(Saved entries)
(* ===== verification/InterfaceProof.v ===== *)
(** * The proof an interface section executes with

    src/nso_adapter/core/projection.py: the interface records and eligibility decisions an authorization freezes
    ([build_interface_proof], [_freeze_interface_proof]), the worker's hydration of them ([hydrate_interface_execution]), the
    proof of rows retained from an earlier authorization ([retained_proof]), and [_freeze_proof], which picks the proof of a
    stream.  Interface ids are integers, as the columns declare. *)

From stdpp Require Import base list.
From Stdlib Require Import ZArith NArith Lia.
From S2P Require Import Prelude Json Text Registry Document Asn Identity StaticPlan.
Local Open Scope py_scope.
Local Open Scope Z_scope.

Definition INTERFACE_INTENT : pystr := "interface_intent".
Definition INTERFACE_IP_INTENT : pystr := "interface_ip_intent".
Definition INTERFACE_ATTRIBUTE_ELIGIBLE_STATES : list pystr := ["accepted"; "apply_failed"; "drifted"; "in_sync"].
Definition INTERFACE_PROOF_FIELDS : list pystr := ["id"; "name"; "kind"; "parent_binding"; "encap_tag"; "vrf"; "service"].

(** [_attribute_eligibility_key] *)
Definition attribute_eligibility_key (interface_id : Z) (attribute : pystr) : pystr := py_str_int interface_id +:+ "/" +:+ attribute.

(** [row['interface_id']], [row['attribute']] *)
Definition interface_id_of (row : pydict) : res Z := v ← required row "interface_id"; int_item v.
Definition attribute_of (row : pydict) : res pystr :=
  v ← required row "attribute"; match v with JStr s => Ok s | _ => Raise (TypeError "an attribute is not text") end.
Definition attribute_key_of (row : pydict) : res (Z * pystr) := i ← interface_id_of row; a ← attribute_of row; Ok (i, a).

Definition id_set (l : list Z) : list Z := stable_sort Z.leb (remove_dups l).
Definition attr_le (a b : Z * pystr) : bool := (a.1 <? b.1) || (a.1 =? b.1) && py_leb a.2 b.2.
Definition attr_set (l : list (Z * pystr)) : list (Z * pystr) := stable_sort attr_le (remove_dups l).

(** An eligibility verdict per interface and attribute. *)
Definition decisions : Type := list ((Z * pystr) * bool).
Definition decision_of (ds : decisions) (k : Z * pystr) : option bool := assoc_get (fun a b => bool_decide (a = b)) ds k.

Definition interface_by_id (interfaces : list pydict) (i : Z) : option pydict := List.find (fun r => is_int (get r "id") i) (rev interfaces).
Definition interface_record (row : pydict) : pydict := map (fun f => (f, get row f)) INTERFACE_PROOF_FIELDS.

(** The ids the rows of both tables reference. *)
Definition referenced_interfaces (t : tables) : res (list Z) :=
  ids ← map_res interface_id_of (table_rows t INTERFACE_INTENT ++ table_rows t INTERFACE_IP_INTENT); Ok (id_set ids).

(** [build_interface_proof] *)
Definition build_interface_proof (stream : pystr) (t : tables) (interfaces : list pydict) (ds : decisions) : res pydict :=
  let attr_rows := table_rows t INTERFACE_INTENT in
  ids ← referenced_interfaces t;
  records ← map_res (fun i => match interface_by_id interfaces i with
                              | Some row => Ok (py_str_int i, JObj (interface_record row))
                              | None => Raise InterfaceEligibilityUnresolved
                              end) ids;
  let proof := [("interfaces", JObj records)] in
  match attr_rows, bool_decide (stream = "interface_config") with
  | [], false => Ok proof
  | _, _ =>
      keys ← map_res attribute_key_of attr_rows;
      verdicts ← map_res (fun k => match decision_of ds k with
                                   | Some b => Ok (attribute_eligibility_key k.1 k.2, JBool b)
                                   | None => Raise InterfaceEligibilityUnresolved
                                   end) (attr_set keys);
      Ok (proof ++ [("attribute_eligibility", JObj verdicts)])
  end.

(** The verdicts of the states of the referenced interfaces: a later state of the same pair replaces an earlier one. *)
Definition state_decisions (live : tables) (ids : list Z) : res decisions :=
  entries ← map_res (fun row => k ← attribute_key_of row;
                                Ok (k, match get row "sync_state" with JStr s => mem s INTERFACE_ATTRIBUTE_ELIGIBLE_STATES | _ => false end))
              (List.filter (fun row => existsb (is_int (get row "interface_id")) ids) (table_rows live "interface_attr_state"));
  Ok (fold_left (fun ds e => assoc_set (fun a b => bool_decide (a = b)) ds e.1 e.2) entries []).

(** [_freeze_interface_proof] *)
Definition freeze_interface_proof (live : tables) (device_id : Z) (stream : pystr) (t : tables) : res pydict :=
  ids ← referenced_interfaces t;
  match ids with
  | [] => build_interface_proof stream t [] []
  | _ =>
      let interfaces := stable_sort id_le (List.filter (fun row => is_int (get row "device_id") device_id && existsb (is_int (get row "id")) ids) (table_rows live "interfaces")) in
      ds ← state_decisions live ids;
      build_interface_proof stream t interfaces ds
  end.

(** [_freeze_proof] on the streams that have one *)
Definition freeze_proof (live : tables) (device_id : Z) (stream : pystr) (t : tables) (context : pydict) : res pydict :=
  if mem stream ["interface_config"; "ip"] then freeze_interface_proof live device_id stream t else freeze_static_route_proof t context.

(** ** Hydration *)

Record InterfaceExecution := mkExecution { ie_interfaces : list (Z * pydict); ie_eligible : list (Z * pystr) }.

Definition hydrate_interface (kr : pystr * json) : res (Z * pydict) :=
  match kr.2 with
  | JObj record =>
      _ ← guard_or (same_members (dict_keys record) INTERFACE_PROOF_FIELDS) (ValueError "has invalid interface context");
      i ← int_item (get record "id");
      _ ← guard_or (bool_decide (py_str_int i = kr.1)) (ValueError "files interface under another key");
      Ok (i, record)
  | _ => Raise (ValueError "has invalid interface context")
  end.

(** [str(key).partition('/')] with a number before the separator *)
Definition hydrate_decision (kv : pystr * json) : res ((Z * pystr) * bool) :=
  match partition_on 47 (py_chars kv.1), kv.2 with
  | Some (digits, (_ :: _) as attribute), JBool b =>
      if isdigit digits then n ← int_of_digits digits; Ok ((Z.of_N n, PStr attribute), b) else Raise (ValueError "has an invalid eligibility decision")
  | _, _ => Raise (ValueError "has an invalid eligibility decision")
  end.

Definition same_ids (a b : list Z) : bool := forallb (fun i => bool_decide (i ∈ b)) a && forallb (fun i => bool_decide (i ∈ a)) b.
Definition or_object (v : json) : res pydict :=
  if json_truthy v then match v with JObj d => Ok d | _ => Raise (ValueError "has invalid execution proof") end else Ok [].

(** [hydrate_interface_execution] *)
Definition hydrate_interface_execution (document : pydict) : res InterfaceExecution :=
  section ← or_empty (dict_get document "interface_config");
  _ ← section_context document "interface_config";
  proof ← section_proof document "interface_config";
  let proof := default [] proof in
  _ ← guard_or (subset_of (dict_keys proof) ["interfaces"; "attribute_eligibility"] && dict_mem proof "interfaces") (ValueError "has invalid execution proof");
  match get proof "interfaces" with
  | JObj serialized =>
      eligibility ← or_object (get proof "attribute_eligibility");
      interfaces ← map_res hydrate_interface serialized;
      attr_rows ← rows_of (default (JArr []) (dict_get section INTERFACE_INTENT));
      ip_rows ← rows_of (default (JArr []) (dict_get section INTERFACE_IP_INTENT));
      referenced ← map_res interface_id_of (attr_rows ++ ip_rows);
      _ ← guard_or (same_ids (map fst interfaces) referenced) (ValueError "execution context does not match its rows");
      keys ← map_res attribute_key_of attr_rows;
      _ ← guard_or (same_members (dict_keys eligibility) (map (fun k => attribute_eligibility_key k.1 k.2) keys)) (ValueError "eligibility does not match its attribute rows");
      verdicts ← map_res hydrate_decision eligibility;
      Ok (mkExecution interfaces (map fst (List.filter snd verdicts)))
  | _ => Raise (ValueError "has invalid execution proof")
  end.

(** ** Retained rows *)

Definition any_retained (t : tables) : bool := existsb (fun tr => match tr.2 with [] => false | _ => true end) t.
(** [result.setdefault(key, {})] as a mapping *)
Definition member_object (d : pydict) (k : pystr) : res pydict :=
  match dict_get d k with None => Ok [] | Some (JObj o) => Ok o | Some _ => Raise (AttributeError "get") end.

Fixpoint retain_interfaces (rows : list pydict) (origin interfaces : pydict) : res pydict :=
  match rows with
  | [] => Ok interfaces
  | row :: rows =>
      i ← interface_id_of row;
      match dict_get origin (py_str_int i) with
      | None | Some JNull => Raise (ValueError "retained interface row references an interface with no recorded context")
      | Some record => interfaces ← merge_interface_records interfaces record (py_str_int i); retain_interfaces rows origin interfaces
      end
  end.
Fixpoint retain_eligibility (rows : list pydict) (origin eligibility : pydict) : res pydict :=
  match rows with
  | [] => Ok eligibility
  | row :: rows =>
      k ← attribute_key_of row;
      let key := attribute_eligibility_key k.1 k.2 in
      if dict_mem eligibility key then retain_eligibility rows origin eligibility
      else match dict_get origin key with
           | None | Some JNull => Raise (ValueError "retained attribute row has no recorded eligibility decision")
           | Some decision => retain_eligibility rows origin (dict_set eligibility key decision)
           end
  end.

(** [retained_proof] *)
Definition retained_proof (stream : pystr) (desired : option json) (source : option json) (retained : tables) : res (option json) :=
  if any_retained retained then
    result ← match desired with None | Some JNull => Ok [] | Some (JObj d) => Ok d | Some _ => Raise (AttributeError "setdefault") end;
    origin ← or_empty source;
    if mem stream ["interface_config"; "ip"] then
      interfaces ← member_object result "interfaces";
      origin_interfaces ← or_empty (dict_get origin "interfaces");
      interfaces ← retain_interfaces (concat (map snd retained)) origin_interfaces interfaces;
      let result := dict_set result "interfaces" (JObj interfaces) in
      if bool_decide (stream = "interface_config") then
        eligibility ← member_object result "attribute_eligibility";
        origin_eligibility ← or_empty (dict_get origin "attribute_eligibility");
        eligibility ← retain_eligibility (table_rows retained INTERFACE_INTENT) origin_eligibility eligibility;
        Ok (Some (JObj (dict_set result "attribute_eligibility" (JObj eligibility))))
      else Ok (Some (JObj result))
    else if bool_decide (stream = "static_route") then
      origin_apply ← or_empty (dict_get origin "apply");
      plan ← extend_apply_plan (dict_get result "apply") origin_apply (table_rows retained SR_INTENT);
      Ok (Some (JObj (dict_set result "apply" plan)))
    else Ok (Some (JObj result))
  else Ok (match desired with Some JNull => None | o => o end).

:: Task to complete ::
What are the lines, exactly as written above, from the line with "else match dict_get origin key with" to the line with "origin_eligibility ← or_empty", both included? Output only those.

:: Problem solution ::
      else match dict_get origin key with
           | None | Some JNull => Raise (ValueError "retained attribute row has no recorded eligibility decision")
           | Some decision => retain_eligibility rows origin (dict_set eligibility key decision)
           end
  end.

(** [retained_proof] *)
Definition retained_proof (stream : pystr) (desired : option json) (source : option json) (retained : tables) : res (option json) :=
  if any_retained retained then
    result ← match desired with None | Some JNull => Ok [] | Some (JObj d) => Ok d | Some _ => Raise (AttributeError "setdefault") end;
    origin ← or_empty source;
    if mem stream ["interface_config"; "ip"] then
      interfaces ← member_object result "interfaces";
      origin_interfaces ← or_empty (dict_get origin "interfaces");
      interfaces ← retain_interfaces (concat (map snd retained)) origin_interfaces interfaces;
      let result := dict_set result "interfaces" (JObj interfaces) in
      if bool_decide (stream = "interface_config") then
        eligibility ← member_object result "attribute_eligibility";
        origin_eligibility ← or_empty (dict_get origin "attribute_eligibility");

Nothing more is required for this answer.